Stored dataset items:

Lemma spread_stop d j w : spread_to d w → wv_next w = [] → (d ≤ j)%nat → spread_to j w.
Proof.
  intros Hw Hn Hj. assert (∀ j x, (d ≤ j)%nat → ¬ nearest j x) as Hnone.
  { intros k x Hk. revert x. induction Hk as [|k Hk IH]; intros x Hx.
    - apply (sp_next _ _ Hw) in Hx. rewrite Hn in Hx. by apply elem_of_nil in Hx.
    - destruct (Hx) as [(a & e & Ha & Hs)%at_hops_S _]. apply (IH a). by eapply nearest_S. }
  assert (∀ n x, at_hops n x → ∃ k, (k ≤ d)%nat ∧ at_hops k x) as Hnear.
  { intros n x. induction n as [n IH] using lt_wf_ind. intros Ha. destruct (decide (n ≤ d)%nat); [by exists n|].
    destruct (decide (x ∈ wv_visited w)) as [Hv|Hv]; [by apply (sp_visited _ _ Hw)|]. exfalso. apply (Hnone n x); [lia|]. split; [done|].
    intros k Hk Hka. apply Hv, (sp_visited _ _ Hw). by apply (IH k). }
  destruct Hw as [V F E A O K]. split; try done.
  - intros x. rewrite V. split; [intros (n & ? & ?); exists n; split; [lia|done]|]. intros (n & _ & Ha). by apply (Hnear n).
  - intros x. rewrite Hn. split; [by intros ?%elem_of_nil|]. intros Hx. by destruct (Hnone j x).
  - intros nb (n & ? & ?)%E. exists n. split; [lia|done].
  - intros n x Hnj Hx. destruct (decide (S n ≤ d)%nat); [by apply (A n)|]. destruct (Hnone (S n) x); [lia|done].
Qed.
Lemma wave_rounds_spec k : ∀ d w, spread_to d w → spread_to (d + k) (wave_rounds g cad asOf compact relType k (Z.of_nat (S d)) w).
Proof.
  induction k as [|k IH]; intros d w Hw; simpl wave_rounds; [by rewrite Nat.add_0_r|].
  destruct (wv_next w) as [|x l] eqn:Hn; [apply (spread_stop d); [done..|lia]|]. rewrite -Nat.add_succ_comm.
  replace (Z.of_nat (S d) + 1) with (Z.of_nat (S (S d))) by lia. apply IH. pose proof (spread_S d w Hw) as H. by rewrite Hn in H.
Qed.
Lemma wave_exact depth : spread_to (Z.to_nat depth) (wave g cad asOf compact relType depth start).
Proof. apply (wave_rounds_spec (Z.to_nat depth) 0). apply spread_0. Qed.
End hood.

(** *** The order of an answer, and its key *)

Lemma small_key x y : 1 <= nb_Depth x <= 5 → 1 <= nb_Depth y <= 5 → neighbor_le x y = true ↔ key_le neighbor_key x y.
Proof.
  unfold key_le, neighbor_key, neighbor_le. intros Hx Hy.
  assert (nb_Depth x ∈ [1; 2; 3; 4; 5]) as Hx' by (rewrite !elem_of_cons; lia). assert (nb_Depth y ∈ [1; 2; 3; 4; 5]) as Hy' by (rewrite !elem_of_cons; lia). clear Hx Hy.
  generalize (eo_IdentityFingerprint (nb_Entity x)) (eo_IdentityFingerprint (nb_Entity y)). generalize dependent (nb_Depth x). generalize dependent (nb_Depth y).
  intros d Hd d' Hd' f f'. rewrite !elem_of_cons in Hd, Hd'. unfold str_le, String.leb.
  destruct_or! Hd; destruct_or! Hd'; subst; try (by apply elem_of_nil in Hd); try (by apply elem_of_nil in Hd'); vm_compute; split; done.
Qed.
Lemma neighbor_le_total x y : neighbor_le x y = true ∨ neighbor_le y x = true.
Proof.
  unfold neighbor_le. rewrite (Z.eqb_sym (nb_Depth y)). destruct (Z.eqb_spec (nb_Depth x) (nb_Depth y)); [apply str_le_total|]. rewrite !Z.ltb_lt. lia.
Qed.
Lemma neighbor_le_trans x y z : neighbor_le x y = true → neighbor_le y z = true → neighbor_le x z = true.
Proof.
  unfold neighbor_le. destruct (Z.eqb_spec (nb_Depth x) (nb_Depth y)) as [E|], (Z.eqb_spec (nb_Depth y) (nb_Depth z)), (Z.eqb_spec (nb_Depth x) (nb_Depth z)); rewrite ?Z.ltb_lt; try lia.
  apply (transitivity (R:=str_le)).
Qed.

(** Skipping what is not past a key is filtering, in order. *)
Lemma drop_while_past (M : list Neighbor) k : k ≠ ""%string → StronglySorted (key_le neighbor_key) M →
  drop_while (λ n, String.leb (neighbor_key n) k) M = past neighbor_key M k.
Proof.
  intros Hk. unfold past. induction 1 as [|x l Hs IH Hall]; [done|]. cbn [drop_while]. destruct (String.leb (neighbor_key x) k) eqn:E.
  - rewrite filter_cons_False; [exact IH|]. by rewrite bool_decide_eq_false_2 //= E.
  - rewrite filter_all //. intros y Hy. rewrite bool_decide_eq_false_2 //=. apply negb_true_iff. apply elem_of_cons in Hy as [->|Hy]; [done|].
    rewrite Forall_forall in Hall. apply not_true_iff_false. intros Hyk. apply not_true_iff_false in E. apply E.
    change (str_le (neighbor_key x) k). transitivity (neighbor_key y); [by apply Hall|done].
Qed.
Lemma tally_all_snoc l t : tally_all (l ++ [t]) = tallyClass t (tally_all l).
Proof. unfold tally_all. by rewrite foldl_app. Qed.
Lemma tally_all_spec l : NoDup (tc_Type <$> tally_all l) ∧ (∀ t, t ∈ tc_Type <$> tally_all l ↔ t ∈ l) ∧ ∀ t c, mkTypeCount t c ∈ tally_all l ↔ 0 < c ∧ c = occurrences t l.
Proof.
  induction l as [|x l (Hnd & Hin & IH)] using rev_ind.
  - split; [constructor|]. split; [done|]. intros t c. split; [by intros ?%elem_of_nil|]. unfold occurrences. simpl. lia.
  - rewrite tally_all_snoc tally_types. split; [|split].
    + case_decide as Hx; [done|]. rewrite fmap_app. apply NoDup_app. split; [done|]. split; [|apply NoDup_singleton]. intros y Hy ->%list_elem_of_singleton. done.
    + intros t. rewrite elem_of_app list_elem_of_singleton -Hin. case_decide as Hx; [|rewrite fmap_app elem_of_app list_elem_of_singleton //]. naive_solver.
    + intros t c. rewrite tally_lookup //. unfold occurrences. rewrite list.filter_app length_app. case_bool_decide as E.
      * subst x. rewrite filter_cons_True // /= Hin IH. unfold occurrences. assert (t ∉ l ↔ length (base.filter (λ t', t' = t) l) = 0%nat) as ->; [|lia].
        rewrite length_zero_iff_nil. split.
        -- intros Hn. apply filter_none. intros y Hy ->. done.
        -- intros E Hl. assert (t ∈ base.filter (λ t', t' = t) l) as H by (by apply list_elem_of_filter). rewrite E in H. by apply elem_of_nil in H.
      * rewrite filter_cons_False; [|by intros ->]. rewrite /= Nat.add_0_r. apply IH.
Qed.
(** A digest of named changes: largest count first, exact. *)
Lemma digest_exact l : StronglySorted count_le (finishDigest (tally_all l)) ∧ ∀ t c, mkTypeCount t c ∈ finishDigest (tally_all l) ↔ 0 < c ∧ c = occurrences t l.
Proof.
  unfold finishDigest. split; [apply StronglySorted_merge_sort; apply _|]. intros t c. rewrite merge_sort_Permutation. apply tally_all_spec.
Qed.

(** ** A stable sort keeps the order of equals *)

Lemma insert_stable_filter {A} (le : A → A → bool) (P : A → Prop) `{!∀ x, Decision (P x)} x l :
  (∀ y, P x → P y → le x y = true) → base.filter P (insert_stable le x l) = base.filter P (x :: l).
Proof.
  intros HP. induction l as [|y l IH]; [done|]. simpl. destruct (le x y) eqn:E; [done|]. rewrite filter_cons IH !filter_cons.
  destruct (decide (P x)), (decide (P y)); try done. by rewrite HP in E.
Qed.
Lemma sort_stable_filter {A} (le : A → A → bool) (P : A → Prop) `{!∀ x, Decision (P x)} l :
  (∀ x y, P x → P y → le x y = true) → base.filter P (sort_stable le l) = base.filter P l.
Proof.
  intros HP. induction l as [|x l IH]; [done|]. change (sort_stable le (x :: l)) with (insert_stable le x (sort_stable le l)).
  rewrite insert_stable_filter; [by rewrite !filter_cons IH|]. intros y. apply HP.
Qed.
(** * Verification of [src/lambda/invoke.py]

    A shallow embedding of the response-extraction pipeline of the Lambda
    handler: the trace interpreter [get_agent_response], the knowledge-base
    scan [extract_source_list_from_kb], the citation list builder
    [source_link], the SQL-fragment extractor [extract_sql_query] and the
    orchestrating [lambda_handler].

    Python values are modelled as a tree of dictionaries, lists and atoms,
    Python text as a sequence of Unicode code points, exceptions as an
    explicit error result.  Logging and printing have no effect on what the
    functions return and are left out. *)

From Stdlib Require Import List NArith ZArith Bool Lia.
From Stdlib.Strings Require Import String Ascii Byte.
From Stdlib Require Import DecimalString.
Import ListNotations.

Set Warnings "-register-all,-abstract-large-number".

(** ** Python runtime values *)

Module Py.

Local Open Scope N_scope.

(** A [str] is a sequence of code points. *)
Definition pystr := list N.

(** An ASCII literal of the source as a [str]. *)
Definition lit (s : string) : pystr :=
  map N_of_ascii (list_ascii_of_string s).

Definition str_eqb (a b : pystr) : bool :=
  if list_eq_dec N.eq_dec a b then true else false.
(** ** [load_labs] *)
Definition load_labs (labs : list string) : Coroutine unit :=
  with_loading_lock
    (call configuration_manager set_configuration (cm_load_labs labs)
       (ConfigurationLoadLabs labs) ;;;
     call device_manager set_devices (update_devices (loaded_labs labs))
       (UpdatedDevices (loaded_labs labs)) ;;;
     call container_manager set_containers (update_containers (loaded_labs labs))
       (UpdatedContainers (loaded_labs labs))).

(** ** [unload_labs]; the [except] clause logs and re-raises. *)
Definition unload_labs (labs : list string) : Coroutine unit :=
  for_each labs check_lab_usage ;;;
  with_loading_lock
    (call configuration_manager set_configuration (cm_unload_labs labs)
       (ConfigurationUnloadLabs labs) ;;;
     call device_manager set_devices (update_devices (unloaded_labs labs))
       (UpdatedDevices (unloaded_labs labs)) ;;;
     call container_manager set_containers (update_containers (unloaded_labs labs))
       (UpdatedContainers (unloaded_labs labs))).

(** ** [_get_experiments_for_labs]; it returns a set, which the model keeps
    as a list without repeats, in an order of its own choosing. *)
Definition depends_on (lab_types : list string) (experiment_config : ExperimentConfig) : bool :=
  existsb (fun lab_type => mem lab_type (config_labs experiment_config)) lab_types.

Definition set_add (x : string) (xs : list string) : list string :=
  if mem x xs then xs else xs ++ [x].

Definition get_experiments_for_labs (lab_types : list string)
    (configured : list (string * ExperimentConfig)) : list string :=
  fold_left
    (fun experiments_to_reload item =>
       if depends_on lab_types (snd item)
       then set_add (fst item) experiments_to_reload
       else experiments_to_reload)
    configured [].

(** ** [load_experiments] *)
Definition load_experiments (experiment_types : list string) : Coroutine unit :=
  match experiment_types with
  | [] => ret tt
  | _ => call configuration_manager set_configuration
           (cm_load_experiments experiment_types)
           (ConfigurationLoadExperiments experiment_types)
  end.

(** The set of device types of a lab: each type once.  The iteration order
    of a Python set is not specified; the model fixes one. *)
Definition device_types_of (lab_config : LabConfig) : list string :=
  nodup string_dec (map snd (lab_devices lab_config)).
(** X11. The EFI [remove_platform] where [EFI/BOOT] holds another entry
    beside the platform's file: the platform's file is removed, the other
    entries stay, and [EFI/BOOT] and [EFI] are kept. *)
Theorem Efi_remove_platform_keeps_others `{GrubEnv} pt n mB y :
  fs_lookup efiDirLv2 n = Some (Dir mB) →
  y ≠ getStandardEfiFilename pt → is_Some (mB !! y) →
  ∃ n', Efi_remove_platform pt n = (Ok tt, n')
        ∧ fs_lookup efiDirLv2 n'
          = Some (Dir (delete (getStandardEfiFilename pt) mB)).
Proof.
  intros Hboot Hy [c Hc].
  destruct (force_rm_child efiDirLv2 (getStandardEfiFilename pt) n _ Hboot)
    as (n1 & Hrm & Hboot1).
  assert (delete (getStandardEfiFilename pt) mB ≠ ∅) as Hne.
  { intros Hempty. apply (f_equal (.!! y)) in Hempty.
    rewrite lookup_delete_ne, lookup_empty in Hempty by done. congruence. }
  exists n1. split; [|done].
  unfold Efi_remove_platform, bind. rewrite Hrm.
  rewrite (rmdir_if_empty_nonempty _ _ _ Hboot1 Hne).
  destruct (fs_lookup_parent_nonempty "EFI" "BOOT" n1 _ Hboot1)
    as (mE & HmE & HmEne).
  by rewrite (rmdir_if_empty_nonempty efiDir _ _ HmE HmEne).
Qed.

Lemma Efi_remove_platform_keeps_others_witness :
  ∃ n', Efi_remove_platform i386_efi
          (Dir {[ "EFI" := Dir {[ "BOOT" :=
                    Dir {[ "BOOTX64.EFI" := File efi_core;
                           "BOOTIA32.EFI" := File efi_core ]} ]} ]})
        = (Ok tt, n')
        ∧ fs_lookup ["EFI"; "BOOT"; "BOOTX64.EFI"] n' = Some (File efi_core).
Proof.
  destruct (Efi_remove_platform_keeps_others (H := grub) i386_efi
              (Dir {[ "EFI" := Dir {[ "BOOT" :=
                        Dir {[ "BOOTX64.EFI" := File efi_core;
                               "BOOTIA32.EFI" := File efi_core ]} ]} ]})
              {[ "BOOTX64.EFI" := File efi_core;
                 "BOOTIA32.EFI" := File efi_core ]} "BOOTX64.EFI")
    as (n' & Hrun & Hboot);
    [reflexivity | discriminate | by eexists |].
  exists n'. split; [exact Hrun|].
  etransitivity; [exact (fs_lookup_snoc ["EFI"; "BOOT"] "BOOTX64.EFI" _ _ Hboot)|].
  reflexivity.
Defined.

(** ** Operations on the target, continued *)

Lemma on_fs_inv `{GrubEnv} {A} (m : M node A) w r w' :
  on_fs m w = (r, w') →
  m (fs w) = (r, fs w') ∧ disks w' = disks w ∧ image_calls w' = image_calls w.
Proof.
  unfold on_fs. destruct (m (fs w)) as [r0 n0]. by intros [= <- <-].
Qed.

Lemma in_world_pure `{GrubEnv} {A} (m : M World A) s r :
  m (world s) = (r, world s) → in_world m s = (r, s).
Proof. destruct s as [t w c]. unfold in_world. simpl. by intros ->. Qed.

Lemma in_fs_pure `{GrubEnv} {A} (m : M node A) s r :
  m (fs (world s)) = (r, fs (world s)) → in_fs m s = (r, s).
Proof.
  intros Hm. apply in_world_pure. destruct (world s) as [n d ic].
  unfold on_fs. simpl in *. by rewrite Hm.
Qed.

Section TargetMore.

Context `{GrubEnv}.

Lemma Efi_install_platform_result pt info source n v n' :
  Efi_install_platform pt info source n = (Ok v, n') →
  v = set_efi_attrs true false info.
Proof.
  unfold Efi_install_platform, bind, ret.
  repeat case_match; intros; by simplify_eq.
Qed.

End TargetMore.

(** X12. An [install_platform] that completes was one of an EFI platform,
    on a target open for writing: for the BIOS platform and for every
    platform that is neither the BIOS platform nor an EFI one it raises.
    What it puts in the map is a BOOTABLE record with [removable = True]
    and [nvram = False], which [get_platform_install_info] then returns. *)
Theorem install_platform_completes_only_for_efi
    `{GrubEnv} pt source kwargs s s' :
  Target_install_platform pt source kwargs s = (Ok tt, s') →
  pt ≠ I386_PC ∧ isPlatformEfi pt = true
  ∧ _mode (target s) ∈ [RW; W]
  ∧ _platforms (target s')
    = <[pt := set_efi_attrs true false
                (set_status BOOTABLE PlatformInstallInfo_new)]>
        (_platforms (target s))
  ∧ get_platform_install_info (target s') pt
    = Ok (set_efi_attrs true false
            (set_status BOOTABLE PlatformInstallInfo_new)).
Proof.
  intros Hrun.
  assert (pt ≠ I386_PC ∧ isPlatformEfi pt = true ∧ _mode (target s) ∈ [RW; W]
          ∧ _platforms (target s')
            = <[pt := set_efi_attrs true false
                        (set_status BOOTABLE PlatformInstallInfo_new)]>
                (_platforms (target s))) as (Hne & Hefi & Hmode & Hmap).
  { revert Hrun. unfold Target_install_platform. run_target;
      repeat match goal with
             | Hb : Bios_install_platform ?a ?b ?c ?d ?e ?f ?g ?h ?w = (Ok _, _)
               |- _ =>
                 destruct (Bios_install_platform_raises a b c d e f g h w)
                   as [e' He']; congruence
             | Hm : bool_decide _ = true |- _ => apply bool_decide_eq_true_1 in Hm
             | Hi : on_fs (Efi_install_platform _ _ _) _ = _ |- _ =>
                 apply on_fs_inv in Hi as (Hi & _ & _);
                 apply Efi_install_platform_result in Hi; subst
             end;
      (split; [done|]); (split; [done|]); (split; [done|]);
      simpl; f_equal; congruence. }
  repeat split; try done.
  unfold get_platform_install_info. by rewrite Hmap, lookup_insert_eq.
Qed.

Lemma install_platform_completes_only_for_efi_witness :
  ∃ s', Target_install_platform x86_64_efi tt
          {| kw_allow_floppy := None; kw_rs_codes := None |}
          (new_session (mounted_target W) world_empty) = (Ok tt, s')
        ∧ get_platform_install_info (target s') x86_64_efi
          = Ok (set_efi_attrs true false
                  (set_status BOOTABLE PlatformInstallInfo_new)).
Proof.
  destruct (Target_install_platform (H := grub) x86_64_efi tt
              {| kw_allow_floppy := None; kw_rs_codes := None |}
              (new_session (mounted_target W) world_empty))
    as [r s'] eqn:Hrun.
  assert (r = Ok tt) as ->.
  { apply (f_equal fst) in Hrun. vm_compute in Hrun. by subst r. }
  exists s'. split; [reflexivity|].
  apply (install_platform_completes_only_for_efi (H := grub) _ _ _ _ _ Hrun).
Defined.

◆ **WHAT TO PRODUCE**
Search the data above for the word "GrubEnv", then gather each line in which it appears.

◆ **ANSWER FOR THIS EXERCISE**
Theorem Efi_remove_platform_keeps_others `{GrubEnv} pt n mB y :
Lemma on_fs_inv `{GrubEnv} {A} (m : M node A) w r w' :
Lemma in_world_pure `{GrubEnv} {A} (m : M World A) s r :
Lemma in_fs_pure `{GrubEnv} {A} (m : M node A) s r :
Context `{GrubEnv}.
    `{GrubEnv} pt source kwargs s s' :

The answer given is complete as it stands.